### TASK INPUT

(* ===== verification/Log.v ===== *)
(** * The console messages of the fetch of crawler-updated12.py

    Inside [crawl_seed] the retry loop (lines 67-94) prints a line before
    each of its sleeps and on each failure:
    {v
    429 Too Many Requests for {canonical}, waiting {wait}s     (line 75)
    Skipping {canonical} (HTTP {code})                         (line 84)
    HTTPError {code} on {canonical}, attempt {attempt}         (line 86)
    RequestException on {canonical}, attempt {attempt}: {rexc} (line 88)
    Retrying in {sleep}s...                                     (line 90)
    Failed to fetch {canonical} after {MAX_RETRIES} attempts, skipping.  (line 93)
    v}
    [fetch_attempts_log] is the loop of [Fetcher.fetch_attempts] with these
    [print] calls in their places, as [LPrint] entries among the effects;
    [fetch_log] adds the line printed after the loop when it ended without
    success.  An [int] is printed by [str] ([z_text] of Cli.v); [{rexc}]
    is the text of the [RequestException], which the network oracle
    [rexc] gives for each attempt.

    The theorems: erasing the printed lines gives [Fetcher.fetch] back,
    effects and outcome, so every theorem on [fetch] holds of the logged
    loop; every sleep is printed, with its duration, on the line just
    before it; and a 404 is reported as a failure after three attempts
    although one GET was made.  A 429 whose wait [time.sleep] refuses
    prints its line and then ends the crawl.

    Not modelled here: the lines of the page loop (line 122, which
    repeats the URL and the page count, and line 126, which prints the
    random delay) and of [main] (lines 175, 177, 185). *)

From S2P Require Import Prelude Fetcher Cli.

Local Open Scope crawl_scope.

(** ** The console among the effects *)

Inductive log_event :=
| LEv (e : event)
| LPrint (line : string).

(** The effects of a logged run, without its printed lines. *)
Definition erase (l : list log_event) : list event :=
  omap (fun x => match x with LEv e => Some e | LPrint _ => None end) l.

(** ** The messages, as the f-strings format them *)

Definition msg_429 (url : string) (wait : Z) : string :=
  "429 Too Many Requests for " +:+ url +:+ ", waiting " +:+ z_text wait +:+ "s".

Definition msg_skip (url : string) (code : Z) : string :=
  "Skipping " +:+ url +:+ " (HTTP " +:+ z_text code +:+ ")".

Definition msg_http_error (code : Z) (url : string) (attempt : nat) : string :=
  "HTTPError " +:+ z_text code +:+ " on " +:+ url +:+ ", attempt " +:+ z_text (Z.of_nat attempt).

Definition msg_request_exception (url : string) (attempt : nat) (rexc : string) : string :=
  "RequestException on " +:+ url +:+ ", attempt " +:+ z_text (Z.of_nat attempt) +:+ ": " +:+ rexc.

Definition msg_retry (sleep : Z) : string := "Retrying in " +:+ z_text sleep +:+ "s...".

Definition msg_failed (url : string) : string :=
  "Failed to fetch " +:+ url +:+ " after " +:+ z_text (Z.of_nat MAX_RETRIES) +:+ " attempts, skipping.".

(** ** The loop with its prints *)

(** Lines 69-91: [left] attempts remain, the next one is number
    [attempt]; [rexc a] is the text of the exception of the [a]-th GET. *)
Fixpoint fetch_attempts_log (net : nat -> attempt_result) (rexc : nat -> string) (url : string)
    (attempt left : nat) : list log_event * fetch_outcome :=
  match left with
  | O => ([], Exhausted)
  | S left' =>
      let backoff (msg : string) :=
        let sleep := (RETRY_BACKOFF * Z.of_nat attempt)%Z in
        let '(evs, o) := fetch_attempts_log net rexc url (S attempt) left' in
        (LEv (EvGet url attempt) :: LPrint msg :: LPrint (msg_retry sleep) :: LEv (EvSleep sleep) :: evs, o) in
      match net attempt with
      | NetError => backoff (msg_request_exception url attempt (rexc attempt))
      | Response status ra body =>
          if (status =? 429)%Z then
            match retry_wait ra attempt with
            | WaitFor w =>
                if sleep_overflows w then ([LEv (EvGet url attempt); LPrint (msg_429 url w)], Crashed)
                else
                  let '(evs, o) := fetch_attempts_log net rexc url (S attempt) left' in
                  (LEv (EvGet url attempt) :: LPrint (msg_429 url w) :: LEv (EvSleep w) :: evs, o)
            | WaitRaises => ([LEv (EvGet url attempt)], Crashed)
            end
          else if is_http_error status then
            if (status =? 404)%Z || (status =? 410)%Z
            then ([LEv (EvGet url attempt); LPrint (msg_skip url status)], Skipped status)
            else backoff (msg_http_error status url attempt)
          else ([LEv (EvGet url attempt)], Fetched body)
      end
  end.

(** Lines 67-94: the loop, then [if not success: print(...)] when it
    broke on a 404 or 410 or ran out of attempts; the [ValueError] of
    [int()] is not caught and prints nothing. *)
Definition fetch_log (net : nat -> attempt_result) (rexc : nat -> string) (url : string)
    : list log_event * fetch_outcome :=
  let '(evs, o) := fetch_attempts_log net rexc url 1 MAX_RETRIES in
  match o with
  | Skipped _ | Exhausted => (evs ++ [LPrint (msg_failed url)], o)
  | _ => (evs, o)
  end.

(** The line just before a sleep of [s] seconds announces it. *)
Definition announces (url : string) (s : Z) (line : string) : Prop :=
  line = msg_429 url s \/ line = msg_retry s.

(** Every sleep of [l] comes right after a line announcing it. *)
Definition sleeps_announced (url : string) (l : list log_event) : Prop :=
  forall j s, l !! j = Some (LEv (EvSleep s)) ->
  exists i line, j = S i /\ l !! i = Some (LPrint line) /\ announces url s line.

(** ** Theorems *)

Lemma erase_app l1 l2 : erase (l1 ++ l2) = erase l1 ++ erase l2.
Proof. apply omap_app. Qed.

Lemma fetch_attempts_log_erase net rexc url attempt left :
  erase (fetch_attempts_log net rexc url attempt left).1 = (fetch_attempts net url attempt left).1 /\
  (fetch_attempts_log net rexc url attempt left).2 = (fetch_attempts net url attempt left).2.
Proof.
  induction left as [|left IH] in attempt |- *; [done|]. simpl.
  destruct (IH (S attempt)) as [IHe IHo].
  destruct (fetch_attempts_log net rexc url (S attempt) left) as [l o].
  destruct (fetch_attempts net url (S attempt) left) as [evs o']. simpl in IHe, IHo. subst.
  destruct (net attempt) as [|status ra body]; [done|].
  repeat case_match; done.
Qed.

(** The console messages change nothing else: the logged fetch of
    lines 67-94, its printed lines erased, performs the GETs and sleeps of
    [fetch] in the same order and ends with the same outcome, so every
    theorem on [fetch] holds of the code with its [print] calls. *)
Theorem fetch_log_erase net rexc url :
  erase (fetch_log net rexc url).1 = (fetch net url).1 /\ (fetch_log net rexc url).2 = (fetch net url).2.
Proof.
  unfold fetch_log, fetch. destruct (fetch_attempts_log_erase net rexc url 1 MAX_RETRIES) as [He Ho].
  destruct (fetch_attempts_log net rexc url 1 MAX_RETRIES) as [l o].
  destruct (fetch_attempts net url 1 MAX_RETRIES) as [evs o']. cbn [fst snd] in He, Ho |- *. subst.
  destruct o'; cbn [fst snd]; try done; rewrite erase_app; simpl; by rewrite app_nil_r.
Qed.

Lemma sleeps_announced_app url l1 l2 :
  sleeps_announced url l1 -> sleeps_announced url l2 -> sleeps_announced url (l1 ++ l2).
Proof.
  intros H1 H2 j s Hj. apply lookup_app_Some in Hj as [Hj|[Hlen Hj]].
  - destruct (H1 j s Hj) as (i & line & -> & Hi & Ha). exists i, line. split_and!; [done| |done].
    by apply lookup_app_l_Some.
  - destruct (H2 _ _ Hj) as (i & line & Hji & Hi & Ha). exists (length l1 + i), line. split_and!; [lia| |done].
    rewrite lookup_app_r by lia. by replace (length l1 + i - length l1)%nat with i by lia.
Qed.

(** A block of the loop: its one sleep, if any, comes right after its
    announcement. *)
Ltac block_announced :=
  intros j s Hj;
  do 5 (destruct j as [|j];
    [simpl in Hj; first [discriminate | injection Hj as <-;
       eexists _, _; split_and!; [reflexivity|reflexivity|by (left + right)]]
    | simpl in Hj; try discriminate]).

Lemma backoff_block_announced url attempt msg sleep l :
  sleeps_announced url l ->
  sleeps_announced url (LEv (EvGet url attempt) :: LPrint msg :: LPrint (msg_retry sleep) :: LEv (EvSleep sleep) :: l).
Proof. apply (sleeps_announced_app url [_; _; _; _] l). block_announced. Qed.

Lemma wait_block_announced url attempt w l :
  sleeps_announced url l ->
  sleeps_announced url (LEv (EvGet url attempt) :: LPrint (msg_429 url w) :: LEv (EvSleep w) :: l).
Proof. apply (sleeps_announced_app url [_; _; _] l). block_announced. Qed.

Lemma fetch_attempts_log_announced net rexc url attempt left :
  sleeps_announced url (fetch_attempts_log net rexc url attempt left).1.
Proof.
  induction left as [|left IH] in attempt |- *; [by intros []|]. simpl.
  specialize (IH (S attempt)). destruct (fetch_attempts_log net rexc url (S attempt) left) as [l o].
  simpl in IH.
  repeat case_match; simpl;
    first [by apply backoff_block_announced | by apply wait_block_announced | block_announced].
Qed.

(** C23. Every sleep of the fetch is printed first: in the console and
    effects of lines 67-94, the event just before a [time.sleep(s)] is the
    printed line announcing [s] seconds, [waiting {s}s] after a 429 or
    [Retrying in {s}s...] after an error. *)
Theorem fetch_log_announced net rexc url : sleeps_announced url (fetch_log net rexc url).1.
Proof.
  unfold fetch_log. pose proof (fetch_attempts_log_announced net rexc url 1 MAX_RETRIES) as H.
  destruct (fetch_attempts_log net rexc url 1 MAX_RETRIES) as [l o]. simpl in H.
  destruct o; simpl; try done; apply sleeps_announced_app; try done; block_announced.
Qed.

(** C24. After a 404 or 410 on the first attempt the loop breaks after one
    GET and prints the [Skipping] line, then line 93 prints that the
    fetch failed after 3 attempts: the message names [MAX_RETRIES], not
    the one attempt made. *)
Theorem fetch_log_permanent_skip net rexc url status ra p :
  (status = 404%Z \/ status = 410%Z) -> net 1%nat = Response status ra p ->
  fetch_log net rexc url =
    ([LEv (EvGet url 1); LPrint (msg_skip url status);
      LPrint ("Failed to fetch " +:+ url +:+ " after 3 attempts, skipping.")], Skipped status).
Proof. intros [-> | ->] Hn; unfold fetch_log; simpl; by rewrite Hn. Qed.

Lemma fetch_log_permanent_skip_witness :
  (404%Z = 404%Z \/ 404%Z = 410%Z) /\
  fetch_log (fun _ => Response 404 None (Page [] [])) (fun _ => "") "https://site.test/gone" =
    ([LEv (EvGet "https://site.test/gone" 1);
      LPrint "Skipping https://site.test/gone (HTTP 404)";
      LPrint "Failed to fetch https://site.test/gone after 3 attempts, skipping."],
     Skipped 404).
Proof.
  split; [by left|].
  rewrite (fetch_log_permanent_skip _ _ _ 404 None (Page [] [])); [reflexivity|by left|reflexivity].
Defined.

(** A 503 then a 429 with [Retry-After: 7] then a page: the console and
    the sleeps of lines 67-94, in order. *)
Example fetch_log_503_429_200 :
  fetch_log (fun a => match a with
                      | 1 => Response 503 None (Page [] [])
                      | 2 => Response 429 (Some "7") (Page [] [])
                      | _ => Response 200 None (Page [104%N] [])
                      end) (fun _ => "") "https://site.test/a" =
    ([LEv (EvGet "https://site.test/a" 1);
      LPrint "HTTPError 503 on https://site.test/a, attempt 1";
      LPrint "Retrying in 2s...";
      LEv (EvSleep 2);
      LEv (EvGet "https://site.test/a" 2);
      LPrint "429 Too Many Requests for https://site.test/a, waiting 7s";
      LEv (EvSleep 7);
      LEv (EvGet "https://site.test/a" 3)],
     Fetched (Page [104%N] [])).
Proof. vm_compute. reflexivity. Qed.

######

EXERCISE PROMPT. The line with "fetch_log (fun a => match a with", the last line of the data above, and every line between them should be duplicated exactly, with nothing else.

RESPONSE.
  fetch_log (fun a => match a with
                      | 1 => Response 503 None (Page [] [])
                      | 2 => Response 429 (Some "7") (Page [] [])
                      | _ => Response 200 None (Page [104%N] [])
                      end) (fun _ => "") "https://site.test/a" =
    ([LEv (EvGet "https://site.test/a" 1);
      LPrint "HTTPError 503 on https://site.test/a, attempt 1";
      LPrint "Retrying in 2s...";
      LEv (EvSleep 2);
      LEv (EvGet "https://site.test/a" 2);
      LPrint "429 Too Many Requests for https://site.test/a, waiting 7s";
      LEv (EvSleep 7);
      LEv (EvGet "https://site.test/a" 3)],
     Fetched (Page [104%N] [])).
Proof. vm_compute. reflexivity. Qed.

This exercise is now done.